Study design: Reliability study of guidelines development.
Objective: To compare criteria for low back surgery between two expert panels.
Background: Reliability of expert panels for determining appropriateness of indications for surgical procedures has heretofore received little attention.
Methods: Two multidisciplinary expert panels of similar composition were convened, in the United States and in Switzerland, to evaluate the appropriateness of 720 distinct clinical scenarios involving sciatica. Each indication was assigned to a category of appropriate, uncertain, and inappropriate. The appropriateness of the 720 theoretical scenarios were compared between the two panels, and both sets of criteria were applied to two series of actual cases.
Results: Seventy-nine percent (n = 566) of the 720 theoretical indications were assigned to identical categories of appropriateness by both panels (kappa = 0.63; P < 0.001). Only 2 of the 720 scenarios elicited frank disagreement.
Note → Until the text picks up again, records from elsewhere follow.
(* ===== verification/Heap.v ===== *)
(** * The kernel's malloc

    ([src/src/mem/heap/heap.c], as built for the architectures that use the
    pool allocator, with the default settings [HEAP_CHECK] 0 and [KASAN_CHECK]
    0.) Each call closes interrupts and takes the heap's lock around a call of
    the pool. [None] is a fault, a lock that is never released, or the panic of
    [not_null_assert]. *)

From stdpp Require Import gmap.
From S2P Require Import Prelude Mpool MpoolRep MpoolInv MpoolOps MpoolMerge MpoolFind MpoolAlloc MpoolRealloc MpoolProps.

(** The pool with its memory, the lock, and whether interrupts are open. *)
Record heap_sys := mkHS { hs_heap : hsys; hs_lock : spin_t; hs_irq : bool }.

Definition alloc_enter (s : heap_sys) : option (heap_sys * bool) :=
  let is_sti := hs_irq s in l ← spin_lock (hs_lock s); Some (mkHS (hs_heap s) l false, is_sti).

Definition alloc_exit (s : heap_sys) (is_sti : bool) : heap_sys :=
  mkHS (hs_heap s) (spin_unlock (hs_lock s)) (if is_sti then true else hs_irq s).

(** A call of the pool between the two. *)
Definition locked {R} (s : heap_sys) (call : hsys -> option (hsys * R)) : option (heap_sys * R) :=
  '(s, is_sti) ← alloc_enter s;
  '(h, r) ← call (hs_heap s);
  Some (alloc_exit (mkHS h (hs_lock s) (hs_irq s)) is_sti, r).

(** [memset(ptr, 0, size)] on words: the last word may be cleared in part. *)
Definition clear_bytes (m : wmem) (ptr size : Z) : option wmem :=
  m ← for_range 0 (size / 8) (fun i m => stw m (ptr + 8 * i) 0) m;
  if size mod 8 =? 0 then Some m
  else w ← ldw m (ptr + 8 * (size / 8)); stw m (ptr + 8 * (size / 8)) (Z.land w (Z.lnot (Z.ones (8 * (size mod 8))))).

Section Heap.
Context (cb_reqmem : option (wmem -> Z -> Z -> wmem * Z)) (cb_delmem : option (wmem -> Z -> Z -> wmem)).

Definition malloc (s : heap_sys) (size : Z) : option (heap_sys * Z) := locked s (fun h => mpool_alloc cb_reqmem cb_delmem h size).

Definition free (s : heap_sys) (ptr : Z) : option heap_sys :=
  if ptr =? 0 then Some s
  else '(s, _) ← locked s (fun h => h ← mpool_free h ptr; Some (h, tt)); Some s.

Definition xmalloc (s : heap_sys) (size : Z) : option (heap_sys * Z) :=
  '(s, ptr) ← malloc s size; if ptr =? 0 then None else Some (s, ptr).

Definition calloc (s : heap_sys) (n size : Z) : option (heap_sys * Z) :=
  if n * size >=? two64 then Some (s, 0)
  else
    '(s, ptr) ← malloc s (n * size);
    if ptr =? 0 then Some (s, 0)
    else
      m ← clear_bytes (h_mem (hs_heap s)) ptr (n * size);
      Some (mkHS (with_hmem (hs_heap s) m) (hs_lock s) (hs_irq s), ptr).

Definition realloc (s : heap_sys) (ptr newsize : Z) : option (heap_sys * Z) :=
  locked s (fun h =>
    _ ← (if ptr =? 0 then Some 0 else mpool_msize h ptr);
    mpool_realloc cb_reqmem cb_delmem h ptr newsize).

Definition reallocarray (s : heap_sys) (ptr n size : Z) : option (heap_sys * Z) := realloc s ptr (u64 (n * size)).

Definition aligned_alloc (s : heap_sys) (align size : Z) : option (heap_sys * Z) :=
  locked s (fun h => mpool_aligned_alloc cb_reqmem cb_delmem h size align).

Definition malloc_usable_size (s : heap_sys) (ptr : Z) : option (heap_sys * Z) :=
  locked s (fun h => size ← mpool_msize h ptr; Some (h, size)).

Definition memalign (s : heap_sys) (align size : Z) : option (heap_sys * Z) :=
  locked s (fun h => mpool_aligned_alloc cb_reqmem cb_delmem h size align).

(** The result and, on success, what is stored in [*memptr]. *)
Definition posix_memalign (s : heap_sys) (alignment size : Z) : option (heap_sys * Z * option Z) :=
  '(s, ptr) ← locked s (fun h => mpool_aligned_alloc cb_reqmem cb_delmem h size alignment);
  if ptr =? 0 then Some (s, 1, None) else Some (s, 0, Some ptr).

Definition valloc (s : heap_sys) (size : Z) : option (heap_sys * Z) :=
  locked s (fun h => mpool_aligned_alloc cb_reqmem cb_delmem h size PAGE_SIZE).
Definition pvalloc (s : heap_sys) (size : Z) : option (heap_sys * Z) :=
  locked s (fun h => mpool_aligned_alloc cb_reqmem cb_delmem h size PAGE_SIZE).
End Heap.

(** ** Properties *)

Implicit Types (bs : list blk) (h : hsys).

(** The lock is free and the heap well formed. *)
Definition kheap_ok (s : heap_sys) bs : Prop := hs_lock s = false /\ heap_ok (hs_heap s) bs.

(** A call on a free lock is the call, and leaves lock and interrupts alone. *)
Lemma locked_eq {R} s (call : hsys -> option (hsys * R)) :
  hs_lock s = false -> locked s call = ('(h, r) ← call (hs_heap s); Some (mkHS h false (hs_irq s), r)).
Proof.
  intros Hl. unfold locked, alloc_enter. rewrite Hl. cbn [spin_lock mbind option_bind hs_heap hs_lock hs_irq]. destruct (call (hs_heap s)) as [[h r]|]; [|done].
  cbn [mbind option_bind]. unfold alloc_exit. simpl. by destruct (hs_irq s).
Qed.

(** Byte [i] of the memory at [p]. *)
Definition byte_at (m : wmem) (p i : Z) : option Z := w ← m !! (p + 8 * (i / 8)); Some (Z.shiftr w (8 * (i mod 8)) mod 256).

Lemma clear_byte w r j : 0 <= j < r -> Z.shiftr (Z.land w (Z.lnot (Z.ones (8 * r)))) (8 * j) mod 256 = 0.
Proof.
  intros Hj. change 256 with (2 ^ 8). rewrite <- Z.land_ones by lia. apply Z.bits_inj'. intros i Hi. rewrite Z.bits_0, Z.land_spec.
  destruct (Z.lt_ge_cases i 8) as [Hlt|Hge]; [|rewrite (Z.ones_spec_high 8) by lia; apply andb_false_r].
  rewrite Z.shiftr_spec, Z.land_spec, Z.lnot_spec by lia. rewrite Z.ones_spec_low by lia. by rewrite andb_false_r.
Qed.

Lemma clear_bytes_ok m p size :
  0 <= size -> (forall i, 0 <= 8 * i < size -> is_Some (m !! (p + 8 * i))) ->
  exists m', clear_bytes m p size = Some m' /\ (forall a, is_Some (m' !! a) <-> is_Some (m !! a)) /\
    (forall a, ~ (p <= a < p + size) -> m' !! a = m !! a) /\ (forall i, 0 <= i < size -> byte_at m' p i = Some 0).
Proof.
  intros H0 Hmap. unfold clear_bytes. pose proof (Z.div_mod size 8 ltac:(lia)) as Hdm. pose proof (Z.mod_pos_bound size 8 ltac:(lia)) as Hmb. set (q := size / 8) in *. set (r := size mod 8) in *.
  destruct (for_range_inv (fun i (t : wmem) => (forall a, is_Some (t !! a) <-> is_Some (m !! a)) /\ (forall a, ~ (p <= a < p + 8 * i) -> t !! a = m !! a) /\
    (forall j, 0 <= j < i -> t !! (p + 8 * j) = Some 0)) 0 q (fun i m => stw m (p + 8 * i) 0) m ltac:(lia)) as (m1 & -> & Hd & Hout & Hin).
  - split; [done|]. split; [done|]. lia.
  - intros i t Hi (Hd & Hout & Hin). rewrite stw_some by (apply Hd, Hmap; lia). eexists. split; [done|]. split_and!.
    + intros a. rewrite lookup_insert_is_Some', Hd. split; [|by eauto]. intros [<-|]; [apply Hmap; lia|done].
    + intros a Ha. rewrite lookup_insert_ne by lia. apply Hout. lia.
    + intros j Hj. destruct (decide (j = i)) as [->|]; [by rewrite lookup_insert_eq|]. rewrite lookup_insert_ne by lia. apply Hin. lia.
  - cbn [mbind option_bind]. assert (forall t, (forall j, 0 <= j < q -> t !! (p + 8 * j) = Some 0) -> forall i, 0 <= i < 8 * q -> byte_at t p i = Some 0) as Hbytes.
    { intros t Ht i Hi. unfold byte_at. rewrite Ht; [|pose proof (Z.div_mod i 8); pose proof (Z.mod_pos_bound i 8); lia]. cbn [mbind option_bind]. by rewrite Z.shiftr_0_l. }
    destruct (Z.eqb_spec r 0) as [Er|Er].
    + exists m1. split_and!; try done; [intros a Ha; apply Hout; lia|]. intros i Hi. apply Hbytes; [done|lia].
    + destruct (Hmap q ltac:(lia)) as [w Hw]. unfold ldw. rewrite Hout, Hw by lia. cbn [mbind option_bind]. rewrite stw_some by (apply Hd; eauto). eexists. split; [done|]. split_and!.
      * intros a. rewrite lookup_insert_is_Some', Hd. split; [|by eauto]. intros [<-|]; [eauto|done].
      * intros a Ha. rewrite lookup_insert_ne by lia. apply Hout. lia.
      * intros i Hi. destruct (Z.lt_ge_cases i (8 * q)) as [Hlt|Hge].
        -- apply Hbytes; [|lia]. intros j Hj. rewrite lookup_insert_ne by lia. by apply Hin.
        -- unfold byte_at. assert (i / 8 = q /\ i mod 8 = i - 8 * q) as [-> ->] by (split; [symmetry; apply (Z.div_unique i 8 q (i - 8 * q)); lia|symmetry; apply (Z.mod_unique i 8 q); lia]).
           rewrite lookup_insert_eq. cbn [mbind option_bind]. f_equal. apply clear_byte. lia.
Qed.

(** Data written to a live block. *)
Lemma heap_write h bs p z m' :
  heap_ok h bs -> (p, z) ∈ live bs -> (forall a, is_Some (m' !! a) <-> is_Some (h_mem h !! a)) -> (forall a, ~ (p <= a < p + z) -> m' !! a = h_mem h !! a) ->
  heap_ok (with_hmem h m') bs /\ forall rest, live bs ≡ₚ (p, z) :: rest -> intact rest h (with_hmem h m').
Proof.
  intros [Hr Hs] Hin Hd Hm. apply live_in in Hin as (b & Hb & Hbf & <- & <-). apply list_elem_of_split in Hb as (A & B & ->).
  pose proof Hs as HsAB. apply Forall_app in HsAB as [HsA [Hsb HsB]%Forall_cons]. unfold settled in Hsb. rewrite Hbf in Hsb.
  destruct (rep_data h m' A b B Hr Hsb Hd Hm) as [Hr' Hk]. split; [by split|]. intros rest Hrest. rewrite live_add in Hrest by done. apply (inj (cons _)) in Hrest.
  intros p z Hin. rewrite <- Hrest in Hin. eapply keeps_intact; [|exact Hk|exact Hin]. by apply Forall_app.
Qed.

(** Calloc on a well-formed heap whose lock is free returns with the lock free and interrupts as they were; it returns NULL when the product overflows or no block is large enough, leaving the heap as it was, and otherwise a new live block of at least n * size bytes, all zero; the data of the other live blocks stays. *)
Theorem calloc_correct cb_reqmem cb_delmem s bs n size :
  (forall req, cb_reqmem = Some req -> req_ok req cb_delmem) -> kheap_ok s bs -> 0 <= n -> 0 <= size ->
  (n * size >= two64 \/ n * size + SIZE_16k + 32 <= two64 /\ (cb_reqmem = None \/ ~ (SIZE_16k | padded (n * size)))) ->
  exists s' p bs', calloc cb_reqmem cb_delmem s n size = Some (s', p) /\ kheap_ok s' bs' /\ hs_irq s' = hs_irq s /\ intact (live bs) (hs_heap s) (hs_heap s') /\
    ((p = 0 /\ bs' = bs) \/
     (0 < p /\ exists z, n * size <= z /\ live bs' ≡ₚ (p, z) :: live bs /\ forall i, 0 <= i < n * size -> byte_at (h_mem (hs_heap s')) p i = Some 0)).
Proof.
  intros Hcb [Hl Hok] Hn Hsz Hsize. unfold calloc. destruct (Z.geb_spec (n * size) two64).
  { exists s, 0, bs. split; [done|]. split; [done|]. split; [done|]. split; [intros p z _; apply same_on_refl|by left]. }
  destruct Hsize as [|[Hmax H16k]]; [lia|]. assert (0 <= n * size) as H0 by lia. set (total := n * size) in *. unfold malloc. rewrite locked_eq by done.
  destruct (alloc_ok cb_reqmem cb_delmem Hcb (hs_heap s) bs total Hok H0 Hmax H16k) as (h' & p & -> & Hcase). cbn [mbind option_bind].
  destruct (padded_spec total H0 ltac:(unfold SIZE_16k in *; lia)) as [Hpd _].
  destruct Hcase as [(-> & Hun & _)|(Hp & bs' & z & Hok' & Hz & Hlive & _ & _ & _ & _ & Hint)].
  - cbn [Z.eqb]. destruct (unchanged_ok _ _ _ Hok Hun) as [Hok' Hint]. eexists _, 0, bs. split; [done|]. split; [done|]. split; [done|]. split; [exact Hint|by left].
  - destruct (Z.eqb_spec p 0); [lia|]. cbn [hs_heap hs_lock hs_irq]. assert ((p, z) ∈ live bs') as Hin by (rewrite Hlive; set_solver).
    destruct (clear_bytes_ok (h_mem h') p total H0) as (m' & -> & Hd & Hout & Hzero).
    { intros i Hi. apply live_in in Hin as (b & Hb & _ & <- & <-). destruct Hok' as [(L & Ha & _) _]. eapply area_word; [exact Ha|exact Hb|lia|exists i; lia]. }
    cbn [mbind option_bind]. destruct (heap_write h' bs' p z m' Hok' Hin Hd) as [Hok2 Hint2]; [intros a Ha; apply Hout; lia|].
    eexists _, p, bs'. split; [done|]. split; [done|]. split; [done|]. split; [eapply intact_trans; [exact Hint|by apply Hint2]|].
    right. split; [done|]. exists z. split; [lia|]. split; [done|exact Hzero].
Qed.

Lemma calloc_correct_witness :
  exists h b s' p bs', heap_ok h [b] /\ calloc (Some more_words) None (mkHS h false true) 3 7 = Some (s', p) /\ kheap_ok s' bs' /\ hs_irq s' = true.
Proof.
  destruct demo_init as (h & b & E & Hok & _). clear E.
  destruct (calloc_correct (Some more_words) None (mkHS h false true) [b] 3 7 more_ok (conj eq_refl Hok)) as (s' & p & bs' & Ec & Hok' & Hi & _).
  - lia.
  - lia.
  - right. split; [unfold SIZE_16k; lia|]. right. apply not_16k. vm_compute. reflexivity.
  - exists h, b, s', p, bs'. exact (conj Hok (conj Ec (conj Hok' Hi))).
Defined.

(** [reallocarray] multiplies without a check: an array of 2^61 + 1 elements of
    eight bytes gets a block of sixteen. *)
Lemma reallocarray_wraps cb_reqmem cb_delmem s ptr : reallocarray cb_reqmem cb_delmem s ptr (2 ^ 61 + 1) 8 = realloc cb_reqmem cb_delmem s ptr 8.
Proof. unfold reallocarray. f_equal. Qed.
The percentage of the 720 indications that were considered appropriate differed between the two panels (U.S.: 3%; Swiss: 11%, P < 0.001), as did the percentage of intrapanel agreement for indications (U.S.: 51%, Swiss: 64%, P < 0.001). When the same theoretical scenarios were matched with two series of actual cases (n = 181 and 149) agreement was moderate (kappa = 0.46) to fair (kappa = 0.30).
Conclusion: There was substantial agreement on the appropriateness of surgery for theoretical cases of sciatica between independent expert panels from two countries. A better understanding of discordant ratings, especially for actual cases, should precede attempts at transposing recommendations emanating from a panel in one country to another.